Did the Bloomberg senior PM loop earlier this year. There isn't much PM-specific content out there for Bloomberg, so here's what I actually encountered.
First thing to know: Bloomberg PM is not like PM at a consumer tech company. The users are financial professionals. The products are often internal tools, terminal features, data feeds, or analytics surfaces for traders and analysts. If you have only consumer PM experience, you'll need to translate it convincingly.
Product sense questions: "Walk me through how you'd approach improving a feature of the Bloomberg Terminal for portfolio managers." "How would you prioritize which markets/asset classes to add to a new data product?" "A key client says our API is too slow for their use case. Walk me through how you'd investigate and respond."

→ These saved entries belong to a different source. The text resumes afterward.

Lemma tls_session_settles_witness :
  count_events client_settled [CloseUpstream; FallbackWrite sample_hello; TunnelFallback] = 1%nat ∧
  count_events upstream_settled [CloseUpstream; FallbackWrite sample_hello; TunnelFallback] = 1%nat.
Proof.
  apply (tls_session_settles sample_hello (λ _ _, false) None (λ _, true) (λ _, true) "proxy.example" "a.co"
           (set_FallbackMode (Rule_mode "tls-rf" true) "server")). vm_compute. reflexivity.
Defined.

(** The fallback transport receives what the client sent, not the mangled
    copy: every record written to the fallback connection is a prefix of the
    client's stream, although [sendRecords] rewrites the record's version byte
    in place. *)
Theorem fallback_sends_original stream net_ok probe dial fb sh host rule d :
  FallbackWrite d ∈ snd (handleTLSFragment stream net_ok probe dial fb sh host rule) →
  ∃ rest, stream = d ++ rest ∧ readInitialTLSRecord stream = Ok (d, rest).
Proof.
  assert (Hfb : ∀ r, FallbackWrite d ∈ handleTLSRFFallback dial fb sh host rule r → d = r).
  { intros r. unfold handleTLSRFFallback. repeat case_match; set_solver. }
  destruct (session_cases stream net_ok probe dial fb sh host rule)
    as [Hs|(rec & rest & ch & Hr & _ & Hcase)]; [rewrite Hs; set_solver|].
  intros Hin. exists rest. enough (d = rec) as ->.
  { split; [by apply readInitialTLSRecord_prefix|done]. }
  destruct Hcase as [[_ Hs]|[(_ & _ & Hs)|[(wire & Hs)|Hs]]]; rewrite Hs in Hin; cbn [snd] in Hin.
  - set_solver.
  - set_solver.
  - destruct (nonempty _); [|set_solver]. destruct probe; [set_solver|].
    rewrite !elem_of_cons in Hin. destruct Hin as [?|[?|[?|?]]]; [done..|auto].
  - destruct (nonempty _); [|set_solver].
    rewrite elem_of_cons in Hin. destruct Hin as [?|?]; [done|auto].
Qed.

Lemma fallback_sends_original_witness :
  ∃ rest, sample_hello ++ [x17] = sample_hello ++ rest ∧
    readInitialTLSRecord (sample_hello ++ [x17]) = Ok (sample_hello, rest).
Proof.
  apply (fallback_sends_original (sample_hello ++ [x17]) (λ _ _, true) None (λ _, true) (λ _, true)
           "proxy.example" "a.co" (set_FallbackMode (Rule_mode "tls-rf" true) "server") sample_hello).
  assert (Hev : snd (handleTLSFragment (sample_hello ++ [x17]) (λ _ _, true) None (λ _, true) (λ _, true)
           "proxy.example" "a.co" (set_FallbackMode (Rule_mode "tls-rf" true) "server")) !! 3%nat
         = Some (FallbackWrite sample_hello)) by (vm_compute; reflexivity).
  exact (list_elem_of_lookup_2 _ _ _ Hev).
Defined.

Lemma fragmentation_reassembles_witness :
  ∃ wire parts, send_default (λ _ _, true) sample_hello 67 4 = (Ok tt, [Write wire]) ∧
    read_records 4 wire = Some ((λ p, (take 3 (<[2%nat:=x04]> sample_hello), p)) <$> parts) ∧
    concat parts = drop 5 sample_hello ∧ (length parts <= 4)%nat.
Proof.
  apply (fragmentation_reassembles (λ _ _, true) sample_hello 67 4); vm_compute; congruence || done.
Defined.

Lemma sni_never_in_one_record_witness :
  ∃ cut left right, 67 < cut < 67 + 4 ∧
    send_default (λ _ _, true) sample_hello 67 4 =
      (Ok tt, [Write (concat (makeRecord (take 3 (mod_minor true sample_hello)) <$> (left ++ right)))]) ∧
    concat left = take (Z.to_nat (cut - 5)) (drop 5 sample_hello) ∧
    concat right = drop (Z.to_nat cut) sample_hello.
Proof.
  apply (sni_never_in_one_record (λ _ _, true) sample_hello 67 4); [lia..|by vm_compute| |].
  - intros b Hb. vm_compute in Hb. injection Hb as <-. by vm_compute.
  - intros b Hb. vm_compute in Hb. injection Hb as <-. by vm_compute.
Defined.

What they're looking for: rigor and specificity. A vague "I'd talk to users and A/B test" answer gets you nowhere. They want to see that you know how financial professionals actually work, that you understand latency requirements, data accuracy, compliance constraints. Do your research on Bloomberg's product surface before you go in.
Execution / prioritization questions: "Tell me about a time you had to ship under real constraints." (Time, engineering resources, regulatory) "How do you handle a situation where the engineering team and a key stakeholder want completely different things?"
Behavioral: Same themes as engineering: ownership, directness, shipping through ambiguity.
The case-style question: I got one loosely case-like question about estimating TAM for a hypothetical new Bloomberg data product. Not a full McKinsey case, but structured thinking and sizing mattered.
My honest take: Bloomberg PM interviews are harder than average because the domain expertise bar is real. Generic PM frameworks will not save you. Read up on market data infrastructure, understand what the terminal does (get a demo if you can), and have a point of view on where Bloomberg's products have room to improve.